WHAT YOU HAVE TO DO
Beneath this instruction is a listing; print exactly the lines in it starting at the line that contains "(* ===== verification/TaskDownload.v ===== *)" and going through the line that contains "under the direction".

——

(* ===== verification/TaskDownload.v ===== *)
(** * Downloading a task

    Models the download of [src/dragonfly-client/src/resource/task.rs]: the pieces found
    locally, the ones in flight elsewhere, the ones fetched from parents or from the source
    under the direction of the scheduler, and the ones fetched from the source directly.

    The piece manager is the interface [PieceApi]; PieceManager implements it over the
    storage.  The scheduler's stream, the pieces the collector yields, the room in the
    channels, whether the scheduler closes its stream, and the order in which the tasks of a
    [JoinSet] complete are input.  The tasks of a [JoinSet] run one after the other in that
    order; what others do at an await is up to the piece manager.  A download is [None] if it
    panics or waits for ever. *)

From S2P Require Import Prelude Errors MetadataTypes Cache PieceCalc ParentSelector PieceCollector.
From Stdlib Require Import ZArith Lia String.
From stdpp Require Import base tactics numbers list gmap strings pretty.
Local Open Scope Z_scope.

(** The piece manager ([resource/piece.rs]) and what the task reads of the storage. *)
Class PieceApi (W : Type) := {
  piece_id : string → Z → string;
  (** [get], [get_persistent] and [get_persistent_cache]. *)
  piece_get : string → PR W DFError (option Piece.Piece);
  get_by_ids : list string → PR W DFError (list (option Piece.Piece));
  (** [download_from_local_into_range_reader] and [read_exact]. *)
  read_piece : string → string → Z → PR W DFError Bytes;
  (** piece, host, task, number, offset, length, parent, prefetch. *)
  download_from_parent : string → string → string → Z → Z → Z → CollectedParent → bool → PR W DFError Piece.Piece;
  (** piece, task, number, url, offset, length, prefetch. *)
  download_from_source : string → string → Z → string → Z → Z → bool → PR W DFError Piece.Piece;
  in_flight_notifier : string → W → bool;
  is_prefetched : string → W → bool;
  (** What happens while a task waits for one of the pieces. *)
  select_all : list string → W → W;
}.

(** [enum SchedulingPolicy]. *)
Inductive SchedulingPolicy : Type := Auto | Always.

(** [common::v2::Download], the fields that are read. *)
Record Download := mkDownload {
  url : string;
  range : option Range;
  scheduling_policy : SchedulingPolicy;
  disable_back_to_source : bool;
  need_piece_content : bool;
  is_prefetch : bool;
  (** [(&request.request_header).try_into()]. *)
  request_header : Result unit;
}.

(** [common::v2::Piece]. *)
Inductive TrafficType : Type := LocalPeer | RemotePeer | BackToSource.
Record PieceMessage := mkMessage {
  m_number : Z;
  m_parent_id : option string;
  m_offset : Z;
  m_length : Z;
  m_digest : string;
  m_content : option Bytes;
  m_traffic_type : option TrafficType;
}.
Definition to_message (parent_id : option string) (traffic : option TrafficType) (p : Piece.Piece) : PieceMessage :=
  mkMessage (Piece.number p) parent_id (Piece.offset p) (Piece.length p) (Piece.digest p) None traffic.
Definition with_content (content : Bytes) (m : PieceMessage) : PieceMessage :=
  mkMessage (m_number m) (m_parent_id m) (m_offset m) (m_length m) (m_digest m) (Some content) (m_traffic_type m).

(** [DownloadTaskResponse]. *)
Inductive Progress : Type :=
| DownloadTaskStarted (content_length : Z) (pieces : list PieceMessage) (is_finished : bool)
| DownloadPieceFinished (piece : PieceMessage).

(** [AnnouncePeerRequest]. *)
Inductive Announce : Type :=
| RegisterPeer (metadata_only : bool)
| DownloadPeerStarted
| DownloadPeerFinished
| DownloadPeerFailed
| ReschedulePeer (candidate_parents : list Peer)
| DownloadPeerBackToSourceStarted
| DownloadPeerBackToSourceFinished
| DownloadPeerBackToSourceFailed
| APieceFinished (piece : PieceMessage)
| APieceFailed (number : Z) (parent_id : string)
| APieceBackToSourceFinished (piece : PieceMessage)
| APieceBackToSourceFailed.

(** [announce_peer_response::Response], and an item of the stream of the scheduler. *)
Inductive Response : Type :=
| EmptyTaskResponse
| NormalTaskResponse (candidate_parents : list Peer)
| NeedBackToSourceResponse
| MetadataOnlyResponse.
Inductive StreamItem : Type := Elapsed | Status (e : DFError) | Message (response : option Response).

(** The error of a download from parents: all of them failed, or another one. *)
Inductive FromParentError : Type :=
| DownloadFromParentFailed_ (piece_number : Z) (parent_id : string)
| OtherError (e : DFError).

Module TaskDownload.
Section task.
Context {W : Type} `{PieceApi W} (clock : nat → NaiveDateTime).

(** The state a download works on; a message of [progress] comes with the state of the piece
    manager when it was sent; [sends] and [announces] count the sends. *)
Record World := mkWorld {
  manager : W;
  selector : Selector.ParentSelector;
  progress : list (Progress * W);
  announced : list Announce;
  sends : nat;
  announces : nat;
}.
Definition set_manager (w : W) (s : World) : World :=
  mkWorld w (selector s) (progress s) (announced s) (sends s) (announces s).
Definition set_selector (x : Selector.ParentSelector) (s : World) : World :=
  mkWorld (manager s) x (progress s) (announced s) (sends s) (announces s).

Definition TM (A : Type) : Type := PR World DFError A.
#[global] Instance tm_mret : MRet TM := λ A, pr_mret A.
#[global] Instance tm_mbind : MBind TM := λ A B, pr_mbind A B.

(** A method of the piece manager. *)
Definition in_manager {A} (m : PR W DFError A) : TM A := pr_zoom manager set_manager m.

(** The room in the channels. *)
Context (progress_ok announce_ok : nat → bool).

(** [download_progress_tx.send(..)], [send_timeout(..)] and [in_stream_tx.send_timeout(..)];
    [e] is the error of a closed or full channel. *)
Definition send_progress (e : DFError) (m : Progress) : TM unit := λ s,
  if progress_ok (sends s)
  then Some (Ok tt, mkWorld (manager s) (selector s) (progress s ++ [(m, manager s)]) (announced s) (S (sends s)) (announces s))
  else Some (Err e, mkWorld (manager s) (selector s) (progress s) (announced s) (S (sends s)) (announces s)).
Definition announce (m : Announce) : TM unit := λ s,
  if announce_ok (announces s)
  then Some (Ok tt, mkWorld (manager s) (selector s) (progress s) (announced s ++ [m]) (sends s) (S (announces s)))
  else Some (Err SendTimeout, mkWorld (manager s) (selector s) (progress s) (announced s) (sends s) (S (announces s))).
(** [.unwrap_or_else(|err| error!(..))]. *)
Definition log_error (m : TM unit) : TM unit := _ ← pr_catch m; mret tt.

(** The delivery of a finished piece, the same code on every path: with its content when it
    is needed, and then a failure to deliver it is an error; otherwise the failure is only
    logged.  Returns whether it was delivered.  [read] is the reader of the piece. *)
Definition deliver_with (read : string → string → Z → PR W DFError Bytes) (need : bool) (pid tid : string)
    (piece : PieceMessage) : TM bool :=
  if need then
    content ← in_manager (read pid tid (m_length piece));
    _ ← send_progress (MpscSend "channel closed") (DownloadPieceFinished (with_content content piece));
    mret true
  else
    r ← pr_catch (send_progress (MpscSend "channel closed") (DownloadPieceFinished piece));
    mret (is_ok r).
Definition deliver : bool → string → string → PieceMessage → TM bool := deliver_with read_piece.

——

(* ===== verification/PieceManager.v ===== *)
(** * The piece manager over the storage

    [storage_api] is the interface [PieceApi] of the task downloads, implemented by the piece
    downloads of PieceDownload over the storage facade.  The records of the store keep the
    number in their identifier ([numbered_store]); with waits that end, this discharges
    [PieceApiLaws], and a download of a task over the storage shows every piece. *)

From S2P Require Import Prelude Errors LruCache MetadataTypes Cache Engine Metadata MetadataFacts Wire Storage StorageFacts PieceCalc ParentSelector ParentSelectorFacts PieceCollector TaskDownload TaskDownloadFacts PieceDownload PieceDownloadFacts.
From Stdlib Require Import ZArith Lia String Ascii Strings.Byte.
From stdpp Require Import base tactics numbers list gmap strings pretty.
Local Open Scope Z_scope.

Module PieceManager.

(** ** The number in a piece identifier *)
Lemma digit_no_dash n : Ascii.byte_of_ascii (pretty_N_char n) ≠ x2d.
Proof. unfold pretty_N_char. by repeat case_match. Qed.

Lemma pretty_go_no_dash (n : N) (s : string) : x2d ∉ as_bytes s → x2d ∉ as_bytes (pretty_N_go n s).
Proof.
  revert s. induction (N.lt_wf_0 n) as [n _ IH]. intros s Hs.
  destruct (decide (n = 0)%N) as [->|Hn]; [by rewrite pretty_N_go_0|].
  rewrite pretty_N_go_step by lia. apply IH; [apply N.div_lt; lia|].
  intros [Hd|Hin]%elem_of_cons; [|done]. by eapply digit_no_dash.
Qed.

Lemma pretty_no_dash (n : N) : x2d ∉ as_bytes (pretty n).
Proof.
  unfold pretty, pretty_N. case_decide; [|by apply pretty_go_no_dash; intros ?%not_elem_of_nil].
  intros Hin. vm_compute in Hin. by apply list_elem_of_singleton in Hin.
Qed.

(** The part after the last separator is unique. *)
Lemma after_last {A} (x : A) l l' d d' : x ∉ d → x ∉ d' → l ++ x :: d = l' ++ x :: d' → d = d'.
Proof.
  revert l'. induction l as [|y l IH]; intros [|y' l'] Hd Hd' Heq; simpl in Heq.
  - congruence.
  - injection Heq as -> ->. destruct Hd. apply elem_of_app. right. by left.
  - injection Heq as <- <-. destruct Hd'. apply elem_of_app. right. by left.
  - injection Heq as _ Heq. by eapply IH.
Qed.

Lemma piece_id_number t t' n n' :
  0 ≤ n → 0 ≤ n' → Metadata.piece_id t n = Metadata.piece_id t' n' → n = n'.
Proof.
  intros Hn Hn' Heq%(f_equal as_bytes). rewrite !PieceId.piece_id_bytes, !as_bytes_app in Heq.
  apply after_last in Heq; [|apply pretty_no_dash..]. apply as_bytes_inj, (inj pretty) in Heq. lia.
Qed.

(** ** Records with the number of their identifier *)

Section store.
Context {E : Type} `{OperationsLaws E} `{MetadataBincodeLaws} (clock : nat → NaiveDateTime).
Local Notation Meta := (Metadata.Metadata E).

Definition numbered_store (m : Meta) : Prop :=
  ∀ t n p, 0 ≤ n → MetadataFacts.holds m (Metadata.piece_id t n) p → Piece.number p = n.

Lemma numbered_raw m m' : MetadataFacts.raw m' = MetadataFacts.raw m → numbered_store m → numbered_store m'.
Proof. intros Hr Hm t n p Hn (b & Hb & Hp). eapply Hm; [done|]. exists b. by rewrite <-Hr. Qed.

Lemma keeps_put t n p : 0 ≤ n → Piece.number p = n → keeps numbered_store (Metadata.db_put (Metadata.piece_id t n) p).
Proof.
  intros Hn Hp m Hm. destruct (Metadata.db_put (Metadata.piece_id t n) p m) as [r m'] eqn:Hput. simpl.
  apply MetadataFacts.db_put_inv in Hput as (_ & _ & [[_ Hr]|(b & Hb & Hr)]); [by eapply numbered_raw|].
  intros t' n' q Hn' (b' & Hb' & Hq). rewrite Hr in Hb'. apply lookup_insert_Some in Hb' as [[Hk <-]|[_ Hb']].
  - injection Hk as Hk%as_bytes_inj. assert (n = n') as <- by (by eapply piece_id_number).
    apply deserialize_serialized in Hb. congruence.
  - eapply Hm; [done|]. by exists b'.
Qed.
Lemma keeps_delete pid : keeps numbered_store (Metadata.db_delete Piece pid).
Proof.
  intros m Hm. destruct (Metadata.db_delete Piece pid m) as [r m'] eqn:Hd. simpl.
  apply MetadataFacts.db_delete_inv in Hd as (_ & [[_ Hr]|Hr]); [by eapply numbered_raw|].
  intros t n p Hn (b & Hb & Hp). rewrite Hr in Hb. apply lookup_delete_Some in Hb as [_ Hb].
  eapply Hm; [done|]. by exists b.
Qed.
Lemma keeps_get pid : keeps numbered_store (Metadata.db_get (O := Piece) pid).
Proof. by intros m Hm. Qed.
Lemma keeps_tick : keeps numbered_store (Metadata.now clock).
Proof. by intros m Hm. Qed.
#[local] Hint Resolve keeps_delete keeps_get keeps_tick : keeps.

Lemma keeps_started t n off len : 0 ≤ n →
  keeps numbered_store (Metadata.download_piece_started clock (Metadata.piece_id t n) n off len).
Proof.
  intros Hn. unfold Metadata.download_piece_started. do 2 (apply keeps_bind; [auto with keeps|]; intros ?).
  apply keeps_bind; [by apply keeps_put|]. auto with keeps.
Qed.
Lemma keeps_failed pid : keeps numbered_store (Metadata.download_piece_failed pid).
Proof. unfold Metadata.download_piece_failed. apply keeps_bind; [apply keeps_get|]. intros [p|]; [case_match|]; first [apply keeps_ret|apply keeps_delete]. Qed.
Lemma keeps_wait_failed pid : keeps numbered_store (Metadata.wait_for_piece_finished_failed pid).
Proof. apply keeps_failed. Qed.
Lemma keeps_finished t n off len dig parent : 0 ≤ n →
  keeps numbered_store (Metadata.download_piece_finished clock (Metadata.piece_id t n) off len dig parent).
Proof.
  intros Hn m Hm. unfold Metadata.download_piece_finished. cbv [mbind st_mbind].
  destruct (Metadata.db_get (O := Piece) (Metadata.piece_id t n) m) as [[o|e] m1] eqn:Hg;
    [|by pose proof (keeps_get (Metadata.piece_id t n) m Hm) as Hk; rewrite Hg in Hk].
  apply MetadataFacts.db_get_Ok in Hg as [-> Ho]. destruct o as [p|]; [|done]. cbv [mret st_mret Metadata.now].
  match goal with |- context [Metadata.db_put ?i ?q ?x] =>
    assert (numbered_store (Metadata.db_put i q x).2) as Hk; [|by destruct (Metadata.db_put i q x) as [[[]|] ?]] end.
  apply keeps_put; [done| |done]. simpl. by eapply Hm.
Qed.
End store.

——

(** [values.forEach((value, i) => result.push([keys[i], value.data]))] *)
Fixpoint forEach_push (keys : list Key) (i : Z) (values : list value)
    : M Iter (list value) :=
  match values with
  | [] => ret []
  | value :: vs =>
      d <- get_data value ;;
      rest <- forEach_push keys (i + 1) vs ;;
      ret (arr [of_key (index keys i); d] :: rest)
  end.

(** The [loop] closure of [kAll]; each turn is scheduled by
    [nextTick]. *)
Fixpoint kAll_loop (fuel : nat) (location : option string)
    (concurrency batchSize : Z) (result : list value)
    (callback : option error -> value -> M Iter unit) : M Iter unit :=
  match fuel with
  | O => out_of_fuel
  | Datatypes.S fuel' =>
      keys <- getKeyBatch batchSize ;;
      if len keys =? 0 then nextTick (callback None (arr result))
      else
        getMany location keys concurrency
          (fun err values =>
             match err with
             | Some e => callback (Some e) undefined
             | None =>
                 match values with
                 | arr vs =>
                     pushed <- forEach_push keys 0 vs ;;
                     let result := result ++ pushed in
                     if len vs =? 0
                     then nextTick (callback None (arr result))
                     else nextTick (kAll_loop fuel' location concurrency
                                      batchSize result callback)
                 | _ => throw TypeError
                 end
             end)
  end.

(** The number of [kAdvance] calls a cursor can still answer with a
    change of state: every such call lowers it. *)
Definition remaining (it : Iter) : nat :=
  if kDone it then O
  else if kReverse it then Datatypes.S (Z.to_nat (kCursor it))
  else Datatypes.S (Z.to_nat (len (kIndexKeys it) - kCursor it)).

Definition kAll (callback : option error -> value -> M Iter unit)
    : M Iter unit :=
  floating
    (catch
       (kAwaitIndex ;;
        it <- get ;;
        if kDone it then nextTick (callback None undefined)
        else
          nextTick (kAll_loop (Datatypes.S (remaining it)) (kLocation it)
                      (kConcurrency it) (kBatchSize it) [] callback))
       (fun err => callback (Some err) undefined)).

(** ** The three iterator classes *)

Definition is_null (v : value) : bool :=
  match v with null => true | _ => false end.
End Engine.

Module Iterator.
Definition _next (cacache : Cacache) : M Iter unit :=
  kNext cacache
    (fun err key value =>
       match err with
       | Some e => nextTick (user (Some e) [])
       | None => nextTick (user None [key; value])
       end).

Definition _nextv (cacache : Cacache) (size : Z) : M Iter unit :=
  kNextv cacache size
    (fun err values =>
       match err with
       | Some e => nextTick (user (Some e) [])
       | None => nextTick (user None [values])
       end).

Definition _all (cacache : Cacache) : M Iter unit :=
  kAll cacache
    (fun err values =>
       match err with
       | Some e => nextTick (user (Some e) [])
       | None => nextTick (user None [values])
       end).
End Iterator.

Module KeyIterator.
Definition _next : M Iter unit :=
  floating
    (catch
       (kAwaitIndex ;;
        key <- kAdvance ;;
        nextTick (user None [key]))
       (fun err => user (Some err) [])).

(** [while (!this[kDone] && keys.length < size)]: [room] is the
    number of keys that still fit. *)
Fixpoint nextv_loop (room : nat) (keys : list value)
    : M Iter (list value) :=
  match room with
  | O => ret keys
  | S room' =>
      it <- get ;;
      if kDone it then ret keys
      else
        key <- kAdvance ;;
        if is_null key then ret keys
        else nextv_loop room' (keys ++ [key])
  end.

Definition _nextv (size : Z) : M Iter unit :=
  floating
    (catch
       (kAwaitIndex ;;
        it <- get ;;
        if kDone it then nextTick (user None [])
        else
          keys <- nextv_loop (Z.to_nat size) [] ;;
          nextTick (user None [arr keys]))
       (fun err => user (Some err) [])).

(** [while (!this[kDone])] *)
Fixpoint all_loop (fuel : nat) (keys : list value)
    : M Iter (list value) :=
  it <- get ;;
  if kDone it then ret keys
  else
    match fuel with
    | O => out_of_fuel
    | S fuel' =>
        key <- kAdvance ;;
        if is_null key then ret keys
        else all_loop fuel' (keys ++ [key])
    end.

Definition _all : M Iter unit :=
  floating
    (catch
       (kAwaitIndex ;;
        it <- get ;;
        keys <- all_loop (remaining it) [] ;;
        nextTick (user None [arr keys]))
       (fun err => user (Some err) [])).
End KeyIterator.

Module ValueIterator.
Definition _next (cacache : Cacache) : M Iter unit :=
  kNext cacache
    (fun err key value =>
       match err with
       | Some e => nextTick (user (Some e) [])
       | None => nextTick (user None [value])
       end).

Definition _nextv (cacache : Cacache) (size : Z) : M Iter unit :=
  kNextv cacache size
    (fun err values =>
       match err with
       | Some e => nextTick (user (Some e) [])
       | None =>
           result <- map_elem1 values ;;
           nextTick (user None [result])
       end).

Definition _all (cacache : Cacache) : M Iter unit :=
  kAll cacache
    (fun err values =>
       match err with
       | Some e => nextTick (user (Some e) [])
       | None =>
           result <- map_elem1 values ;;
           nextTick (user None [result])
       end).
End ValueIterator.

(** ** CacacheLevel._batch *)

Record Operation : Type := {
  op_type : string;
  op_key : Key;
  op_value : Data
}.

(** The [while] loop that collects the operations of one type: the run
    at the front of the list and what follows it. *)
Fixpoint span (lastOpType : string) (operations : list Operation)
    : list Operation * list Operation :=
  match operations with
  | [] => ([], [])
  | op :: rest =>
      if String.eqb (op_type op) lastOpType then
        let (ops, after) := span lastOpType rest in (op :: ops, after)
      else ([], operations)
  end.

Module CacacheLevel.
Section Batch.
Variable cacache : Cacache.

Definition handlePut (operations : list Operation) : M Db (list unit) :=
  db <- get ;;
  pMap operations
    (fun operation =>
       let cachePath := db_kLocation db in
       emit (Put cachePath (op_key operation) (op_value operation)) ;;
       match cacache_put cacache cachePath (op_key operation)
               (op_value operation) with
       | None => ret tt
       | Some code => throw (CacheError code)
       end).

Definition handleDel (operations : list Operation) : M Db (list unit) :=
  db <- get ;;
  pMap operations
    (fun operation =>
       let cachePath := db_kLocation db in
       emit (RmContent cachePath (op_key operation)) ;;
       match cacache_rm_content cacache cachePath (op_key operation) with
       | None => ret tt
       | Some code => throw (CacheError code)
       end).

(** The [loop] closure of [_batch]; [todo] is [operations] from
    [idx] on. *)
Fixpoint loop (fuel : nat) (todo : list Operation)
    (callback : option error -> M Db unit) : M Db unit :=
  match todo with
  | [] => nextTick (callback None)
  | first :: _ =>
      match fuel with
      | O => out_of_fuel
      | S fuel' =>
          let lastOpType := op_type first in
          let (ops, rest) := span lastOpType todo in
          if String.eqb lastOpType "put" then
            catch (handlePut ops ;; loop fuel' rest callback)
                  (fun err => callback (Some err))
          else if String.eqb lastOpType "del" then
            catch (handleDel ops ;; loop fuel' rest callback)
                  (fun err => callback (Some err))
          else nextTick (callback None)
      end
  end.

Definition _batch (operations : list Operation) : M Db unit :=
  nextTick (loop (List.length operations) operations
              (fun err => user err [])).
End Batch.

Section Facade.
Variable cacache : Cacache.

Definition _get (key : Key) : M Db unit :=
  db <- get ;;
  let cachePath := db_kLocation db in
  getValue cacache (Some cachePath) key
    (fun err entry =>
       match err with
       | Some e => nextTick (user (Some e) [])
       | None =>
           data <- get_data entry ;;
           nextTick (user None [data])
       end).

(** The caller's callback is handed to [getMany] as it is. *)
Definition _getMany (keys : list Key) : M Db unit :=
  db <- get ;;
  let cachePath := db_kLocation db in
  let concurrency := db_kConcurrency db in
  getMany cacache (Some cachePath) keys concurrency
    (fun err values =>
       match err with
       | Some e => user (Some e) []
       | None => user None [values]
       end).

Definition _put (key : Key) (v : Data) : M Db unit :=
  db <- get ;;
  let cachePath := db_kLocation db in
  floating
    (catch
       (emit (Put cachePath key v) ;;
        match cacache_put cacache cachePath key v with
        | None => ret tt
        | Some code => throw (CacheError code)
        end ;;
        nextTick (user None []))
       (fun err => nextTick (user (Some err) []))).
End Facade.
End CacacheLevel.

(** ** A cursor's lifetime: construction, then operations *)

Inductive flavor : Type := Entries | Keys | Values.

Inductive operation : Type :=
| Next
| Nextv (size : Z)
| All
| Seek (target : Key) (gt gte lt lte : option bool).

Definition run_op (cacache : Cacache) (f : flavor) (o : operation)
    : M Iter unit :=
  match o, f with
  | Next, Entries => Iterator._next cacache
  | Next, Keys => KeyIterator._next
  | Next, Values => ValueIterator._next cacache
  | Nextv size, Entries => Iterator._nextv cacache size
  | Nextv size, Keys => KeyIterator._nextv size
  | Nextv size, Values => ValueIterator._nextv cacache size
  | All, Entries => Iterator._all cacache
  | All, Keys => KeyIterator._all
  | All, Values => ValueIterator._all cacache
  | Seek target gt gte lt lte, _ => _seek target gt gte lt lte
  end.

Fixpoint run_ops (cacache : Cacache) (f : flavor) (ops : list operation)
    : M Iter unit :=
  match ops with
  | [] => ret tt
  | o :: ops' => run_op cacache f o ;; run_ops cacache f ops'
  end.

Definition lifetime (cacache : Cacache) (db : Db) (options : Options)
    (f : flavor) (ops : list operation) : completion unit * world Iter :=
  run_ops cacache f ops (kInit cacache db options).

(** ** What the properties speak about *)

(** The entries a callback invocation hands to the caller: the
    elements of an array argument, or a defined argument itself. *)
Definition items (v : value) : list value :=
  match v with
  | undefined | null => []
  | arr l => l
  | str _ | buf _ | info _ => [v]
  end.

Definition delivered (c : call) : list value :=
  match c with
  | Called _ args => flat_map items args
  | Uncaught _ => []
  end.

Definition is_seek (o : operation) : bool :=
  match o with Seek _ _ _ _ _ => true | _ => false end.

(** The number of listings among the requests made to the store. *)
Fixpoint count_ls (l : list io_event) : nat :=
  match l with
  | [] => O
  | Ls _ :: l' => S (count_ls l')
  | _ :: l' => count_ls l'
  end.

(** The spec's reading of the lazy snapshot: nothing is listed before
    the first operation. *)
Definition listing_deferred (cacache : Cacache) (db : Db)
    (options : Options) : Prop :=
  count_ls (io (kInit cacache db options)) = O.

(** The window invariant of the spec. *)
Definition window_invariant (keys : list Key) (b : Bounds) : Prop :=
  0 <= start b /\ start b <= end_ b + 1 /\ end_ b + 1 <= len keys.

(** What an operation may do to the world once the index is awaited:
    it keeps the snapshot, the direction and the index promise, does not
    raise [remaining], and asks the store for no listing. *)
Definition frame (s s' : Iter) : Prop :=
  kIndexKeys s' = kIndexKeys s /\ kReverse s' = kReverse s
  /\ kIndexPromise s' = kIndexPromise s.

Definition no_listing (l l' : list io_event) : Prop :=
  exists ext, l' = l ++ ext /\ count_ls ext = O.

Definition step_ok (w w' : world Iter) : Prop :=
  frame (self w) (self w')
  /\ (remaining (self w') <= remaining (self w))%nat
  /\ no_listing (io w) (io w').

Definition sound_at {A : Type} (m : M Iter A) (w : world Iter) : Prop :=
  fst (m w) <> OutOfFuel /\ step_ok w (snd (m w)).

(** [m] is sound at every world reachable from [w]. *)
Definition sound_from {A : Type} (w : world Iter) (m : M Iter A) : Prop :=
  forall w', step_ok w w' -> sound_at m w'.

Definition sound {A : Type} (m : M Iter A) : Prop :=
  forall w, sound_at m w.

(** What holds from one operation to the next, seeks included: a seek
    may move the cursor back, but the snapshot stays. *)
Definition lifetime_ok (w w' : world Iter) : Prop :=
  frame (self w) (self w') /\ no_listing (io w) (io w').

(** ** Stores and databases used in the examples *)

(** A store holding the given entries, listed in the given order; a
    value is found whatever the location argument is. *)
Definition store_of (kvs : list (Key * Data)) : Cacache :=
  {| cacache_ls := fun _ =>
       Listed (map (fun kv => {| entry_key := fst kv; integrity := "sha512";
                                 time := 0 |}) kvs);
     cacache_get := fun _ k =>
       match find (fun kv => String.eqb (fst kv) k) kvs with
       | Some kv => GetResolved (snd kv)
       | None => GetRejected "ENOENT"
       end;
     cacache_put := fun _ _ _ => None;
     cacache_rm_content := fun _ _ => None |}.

——

TASK OUTPUT
(* ===== verification/TaskDownload.v ===== *)
(** * Downloading a task

    Models the download of [src/dragonfly-client/src/resource/task.rs]: the pieces found
    locally, the ones in flight elsewhere, the ones fetched from parents or from the source
    under the direction of the scheduler, and the ones fetched from the source directly.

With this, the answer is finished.